The Bond villain this time has an area in his island hideout that resembles a spooky funhouse. You know, mirrored rooms, wonky hallways, animatronic cowboys and gangsters who slide out of saloons, laughs over the PA system. He also has an exact replica of Roger Moore as James Bond propped up in the climax chamber. At the start of The Man With The Golden Gun, he is chasing down an assassin in this funhouse. Eventually, he kills him, then he shoots off the fingers of the Moore replica.
When the climax of the movie comes around, it’s no surprise that it takes place in the exact same funhouse. Moore replaces the assassin, and you can be sure that that replica will come in handy. They hide from each other, shoot at reflections in the mirrors, and do their best to outsmart the other. So technically, you can determine the end of the movie at the beginning. Whatever happens in between is the Bond stuff that we’re all used to: Chases, romance, exposition, double crosses, murders, more exposition, monologues. Rinse and repeat. Oh of course there are differences — there are always differences — but so what? Bond travels to Thailand and speeds through its waterways away from chasing henchmen. He wakes up, after being knocked unconscious, to an active dojo, where the sparring martial artists are there to kill him. He sleeps with a woman while another woman is hiding in his closet. Again, so what?
The villain is Francisco Scaramanga, played by a Christopher Lee who at times seems to be channeling Dracula. He is tall, lean, clean cut, but with a touch of menace about him. He is, of course, the man with the golden gun, and he assembles it from what looks to be a cigarette case and a Zippo lighter. Very handy. He also has all his bullets custom made in gold, with his victim’s name or initials etched in the side. His master plan returns the Bond franchise to the familiarity of world domination; he wants to monopolize a large solar power industry and sell it to the highest bidder. Not exactly the same as encrusting a giant satellite with diamonds, but it’ll do. He also has a sidekick, or a butler, or a mini henchman, named Nick Nack (Herve Villechaize), whose services extend to waitering, assassinations, loitering, enticing, deceiving, and standing very still in a Japanese garden of figurines. He is a loyal little fellow, but other than the occasional incomprehensible mumble, he is nothing more than the movie’s quirk.
But there is another quirk that I thought was quite well done: The secret MI6 base inside the bowels of a sunken Queen Elizabeth. It must have been a production designer’s nightmare, with its slanted walls and doorways, and sloped up corridors, but the space it creates is dynamic. The Queen Elizabeth, as we know, sank in the waters around Hong Kong, and there it remains like a rusty and charred hill of metal. Though I’m pretty sure parts of it have been removed since the movie was filmed.
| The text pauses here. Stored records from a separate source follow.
(** * tlpipe: raw timestream container, frequency flagging, multiscale transforms

    A shallow embedding of
    - [tlpipe/utils/multiscale.py]        (module [Multiscale]),
    - [tlpipe/timestream/raw_timestream.py] (module [RawTs]),
    - [tlpipe/timestream/freq_flag.py]    (module [FreqFlag]),
    - [tlpipe/timestream/rt2ts.py]        (module [Rt2ts]),
    - the baseline reordering and the redundancy bins of
      [tlpipe/timestream/map_making1.py]  (module [MapMaking]),
    followed by the properties established about them.

    Python exceptions are values of [exn]; a computation that may raise
    returns a [result].  [RuntimeErrorOf fmt names] is the
    [RuntimeError] whose message is the format [fmt] with the set
    [names] substituted: the set is kept as a value, since the order in
    which Python renders its members is not fixed.  Arrays of visibilities hold complex binary64
    numbers; the multiscale transforms are stated over exact rationals. *)

From Stdlib Require Import ZArith QArith Qcanon Lia.
From Stdlib Require Import Floats.PrimFloat.
From stdpp Require Import base option gmap sets list strings sorting.

(** ** Exceptions and the error monad *)

Inductive exn : Type :=
  | NameError (name : string)
  | AttributeError
  | ValueError
  | IndexError
  | TypeError
  | OverflowError
  | RuntimeError (msg : string)
  | RuntimeErrorOf (fmt : string) (names : gset string).

Inductive result (A : Type) : Type :=
  | Ok (a : A)
  | Raise (e : exn).
Arguments Ok {A} a.
Arguments Raise {A} e.

#[global] Instance result_ret : MRet result := @Ok.
#[global] Instance result_bind : MBind result := λ A B f m,
  match m with Ok a => f a | Raise e => Raise e end.
#[global] Instance result_fmap : FMap result := λ A B f m,
  match m with Ok a => Ok (f a) | Raise e => Raise e end.

Definition is_Ok {A} (r : result A) : Prop := ∃ a, r = Ok a.

(** [l[i]] for a non-negative index: [IndexError] when out of range. *)
Definition getitem {A} (l : list A) (i : nat) : result A :=
  match l !! i with Some x => Ok x | None => Raise IndexError end.

(** [l.index(x)]: position of the first element equal to [x],
    [ValueError] when there is none. *)
Definition index {A} `{EqDecision A} (l : list A) (x : A) : result nat :=
  match list_find (λ y, y = x) l with
  | Some (i, _) => Ok i
  | None => Raise ValueError
  end.

(** ** multiscale.py *)

Module Multiscale.

Local Open Scope Qc_scope.

(** An n-dimensional array: its shape and its entries by multi-index.
    The entries are read as exact rationals: what is proved about the
    transforms holds in exact arithmetic, not up to the rounding of
    binary64.  The record carries no dtype: the transforms below take
    as [phi] the kernel after the cast [phi.astype(a.dtype)] of their
    first lines, which is the kernel itself for an array of floating
    dtype and [astype_int phi] for one of integer dtype. *)
Record ndarray : Type := NDArray {
  shape : list nat;
  data : list nat → Qc
}.

Definition ndim (a : ndarray) : nat := length (shape a).

Definition of_list (l : list Qc) : ndarray :=
  {| shape := [length l];
     data := λ idx, match idx with [i] => nth i l 0 | _ => 0 end |}.

(** [a - b] and [a + b] on arrays of one shape. *)
Definition sub (a b : ndarray) : ndarray :=
  {| shape := shape a; data := λ idx, data a idx - data b idx |}.
Definition add (a b : ndarray) : ndarray :=
  {| shape := shape a; data := λ idx, data a idx + data b idx |}.

(** an integer as an array entry *)
Definition qz (z : Z) : Qc := Q2Qc (inject_Z z).

Definition Qc_abs (x : Qc) : Qc := if Qclt_le_dec x 0 then - x else x.

#[global] Instance Qcle_dec (x y : Qc) : Decision (x <= y).
Proof. unfold Qcle, Qle. apply _. Defined.

(** every multi-index of an array of the given shape, in C order *)
Fixpoint all_indices (shp : list nat) : list (list nat) :=
  match shp with
  | [] => [[]]
  | n :: rest => i ← seq 0 n; (λ idx, i :: idx) <$> all_indices rest
  end.

(** [_phi]: the default spline wavelet scaling function *)
Definition _phi : list Qc :=
  [Q2Qc (1#16); Q2Qc (1#4); Q2Qc (3#8); Q2Qc (1#4); Q2Qc (1#16)].

(** [np.median] of the flattened array (0 stands for the nan of an empty one) *)
Definition median_list (vals : list Qc) : Qc :=
  let s := merge_sort Qcle vals in
  let n := length s in
  if (n =? 0)%nat then 0
  else if Nat.odd n then nth (n / 2) s 0
  else (nth (n / 2 - 1) s 0 + nth (n / 2) s 0) / Q2Qc 2.

Definition np_median (a : ndarray) : Qc :=
  median_list (data a <$> all_indices (shape a)).

Definition np_abs (a : ndarray) : ndarray :=
  {| shape := shape a; data := λ idx, Qc_abs (data a idx) |}.

Definition sub_scalar (a : ndarray) (c : Qc) : ndarray :=
  {| shape := shape a; data := λ idx, data a idx - c |}.

(** the binary64 number written [0.6745] *)
Definition c_6745 : Qc := Q2Qc (6075355897322799 # 9007199254740992).

Definition MAD (a : ndarray) : Qc :=
  np_median (np_abs (sub_scalar a (np_median a))) / c_6745.

(** Up-sampling a (one-dimensional) array by interleaving it with zeros:
    [a1 = zeros(2n-1); a1[::2] = a].  [np.zeros] rejects the negative
    length obtained from an empty array. *)
Definition up_sampling (a : list Qc) : result (list Qc) :=
  match a with
  | [] => Raise ValueError
  | _ => Ok ((λ k, if Nat.even k then nth (k / 2) a 0 else 0)
               <$> seq 0 (2 * length a - 1))
  end.

(** index of the [mode='reflect'] extension (d c b a | a b c d | d c b a) *)
Definition reflect (i : Z) (n : nat) : nat :=
  if (n =? 0)%nat then 0%nat
  else
    let p := (2 * Z.of_nat n)%Z in
    let m := (i mod p)%Z in
    if (m <? Z.of_nat n)%Z then Z.to_nat m else Z.to_nat (p - 1 - m).

(** [scipy.ndimage.convolve1d(a, weights, axis=axis, mode='reflect')]:
    the weights are reversed, the origin is moved by one for an even
    length, and the correlation
    [out[i] = sum_j w[j] * ext[i + j - len/2 - origin]] is taken along
    [axis]. *)
Definition convolve1d (a : ndarray) (weights : list Qc) (axis : nat)
  : result ndarray :=
  match weights with
  | [] => Raise (RuntimeError "no filter weights given")
  | _ =>
    match shape a !! axis with
    | None => Raise ValueError
    | Some n =>
      let w := rev weights in
      let len := Z.of_nat (length w) in
      let origin := if Z.even len then (-1)%Z else 0%Z in
      Ok {| shape := shape a;
            data := λ idx,
              let i := Z.of_nat (nth axis idx 0%nat) in
              foldr Qcplus 0
                (imap (λ j wj,
                   wj * data a (<[axis := reflect (i + Z.of_nat j - len / 2 - origin) n]> idx))
                 w) |}
    end
  end.

(** [for ax in xrange(a.ndim): a = convolve1d(a, phi, axis=ax, mode='reflect')] *)
Fixpoint convolve_axes (axes : list nat) (a : ndarray) (phi : list Qc)
  : result ndarray :=
  match axes with
  | [] => Ok a
  | ax :: rest => a' ← convolve1d a phi ax; convolve_axes rest a' phi
  end.

Definition convolve (a : ndarray) (phi : list Qc) : result ndarray :=
  convolve_axes (seq 0 (ndim a)) a phi.

(** What a global name of the module is bound to. *)
Inductive pyval : Type :=
  | PyModule
  | PyFunction
  | PyArray (l : list Qc).

(** The names bound at module level in multiscale.py. *)
Definition module_globals : list (string * pyval) :=
  [ ("np", PyModule); ("convolve1d", PyFunction);
    ("median_filter", PyFunction); ("_phi", PyArray _phi);
    ("MAD", PyFunction); ("up_sampling", PyFunction);
    ("convolve", PyFunction); ("starlet_transform", PyFunction);
    ("starlet_smooth", PyFunction); ("starlet_detrend", PyFunction);
    ("multiscale_median_transform", PyFunction);
    ("multiscale_median_smooth", PyFunction);
    ("multiscale_median_detrend", PyFunction);
    ("median_wavelet_transform", PyFunction);
    ("median_wavelet_smooth", PyFunction);
    ("median_wavelet_detrend", PyFunction) ]%string.

(** Reading a name that is not assigned in the function body: it is
    looked up among the module's globals (the builtins that follow hold
    no name used here that the module lacks). *)
Definition load_global (x : string) : result pyval :=
  match list_find (λ kv, kv.1 = x) module_globals with
  | Some (_, kv) => Ok kv.2
  | None => Raise (NameError x)
  end.

(** [int(np.ceil(np.log2(np.min(shp))))] *)
Definition ceil_log2_min (shp : list nat) : result Z :=
  match shp with
  | [] => Raise ValueError
  | n :: rest =>
    let m := foldr Nat.min n rest in
    if (m =? 0)%nat then Raise OverflowError
    else Ok (Z.log2_up (Z.of_nat m))
  end.

(** The [level == None] branch shared by the three transforms:
    [level = int(np.ceil(np.log2(np.min(input_image.shape))))]. *)
Definition default_level : result Z :=
  _ ← load_global "np";
  v ← load_global "input_image";
  match v with
  | PyArray l => ceil_log2_min [length l]
  | _ => Raise AttributeError
  end.

Definition resolve_level (level : option Z) : result Z :=
  match level with
  | None => default_level
  | Some l => Ok l
  end.

(** The loop of [starlet_transform], [n] iterations starting at
    iteration number [li]; returns [W] and the last [approx]. *)
Fixpoint starlet_loop (gen2 approx_only : bool) (n li : nat)
    (phi : list Qc) (a : ndarray) (W : list ndarray)
  : result (list ndarray * ndarray) :=
  match n with
  | O => Ok (W, a)
  | S n' =>
    phi ← (if (0 <? li)%nat then up_sampling phi else Ok phi);
    approx ← convolve a phi;
    W ← (if approx_only then Ok W
         else if gen2 then c ← convolve approx phi; Ok (W ++ [sub a c])
         else Ok (W ++ [sub a approx]));
    starlet_loop gen2 approx_only n' (S li) phi approx W
  end.

Definition starlet_transform (a : ndarray) (level : option Z)
    (gen2 approx_only : bool) (phi : list Qc) : result (list ndarray) :=
  level ← resolve_level level;
  if (level <=? 0)%Z then Ok [a]
  else
    '(W, approx) ← starlet_loop gen2 approx_only (Z.to_nat level) 0 phi a [];
    Ok (W ++ [approx]).

(** [xs[0]] *)
Definition head0 (xs : result (list ndarray)) : result ndarray :=
  l ← xs; getitem l 0.

Definition starlet_smooth (a : ndarray) (level : option Z) (phi : list Qc)
  : result ndarray :=
  head0 (starlet_transform a level false true phi).

Definition starlet_detrend (a : ndarray) (level : option Z) (phi : list Qc)
  : result ndarray :=
  s ← starlet_smooth a level phi; Ok (sub a s).

(** [scipy.ndimage.median_filter(a, size)] with the default
    [mode='reflect']: the entry of rank [size^ndim // 2] among the
    values under a window of [size] samples along every axis.  A
    negative size is refused when the footprint is allocated
    ([ValueError]), an empty footprint when its shape is checked
    ([RuntimeError]). *)
Fixpoint window_offsets (nd size : nat) : list (list Z) :=
  match nd with
  | O => [[]]
  | S k =>
    o ← seq 0 size;
    (λ r, (Z.of_nat o - Z.of_nat (size / 2))%Z :: r) <$> window_offsets k size
  end.

Definition shift_index (shp idx : list nat) (off : list Z) : list nat :=
  imap (λ k n, reflect (Z.of_nat (nth k idx 0%nat) + nth k off 0%Z) n) shp.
It is an awesome backdrop, and quite an ingenious location for a hidden base. The MI6 team travels there because a chunk of the story takes place in Hong Kong. That’s something I’ve noticed about these Bond movies: They have defining characteristics; that one feature that differentiates them from the next. Thunderball is a water park, You Only Live Twice has a giant volcano lair, OHMSS is up in the snowy Alps, Live And Let Die is blaxpoitized and has elements of Voodoo, and now Golden Gun takes place predominantly in the Orient. I think this is a blessing of sorts, because when the stories begin to mesh, we need some marker to tell them apart.
I’m up to movie number nine of the franchise, and already I am feeling the effects of its repetitiveness. I am wondering how it has managed to last fifty years and twenty-three movies without crumbling and disintegrating into ash. Yes, the more recent installments have turned things round a bit, but I am struggling to understand how the early movies prompted the release of the next one, and the next one, and the next one. Ever since Goldfinger, they have fallen into the trap of trying to capitalise on what was once a successful formula. You can only ride on success for so long. Sooner or later it will come back to bite you in the behind.
Best Moment | It’s a small one. Bond locks his Bond girl, Goodnight, in his hotel room closet while the villainous Bond girl undresses in the bathroom. When she comes out and heads towards the closet to turn the lights off, Bond thinks she’s about to open the closet door, but then feigns picking up a dropped pillow when she turns around.
Worst Moment | The draw at the end, on Scaramanga’s island. Are you kidding? Bond in a duel?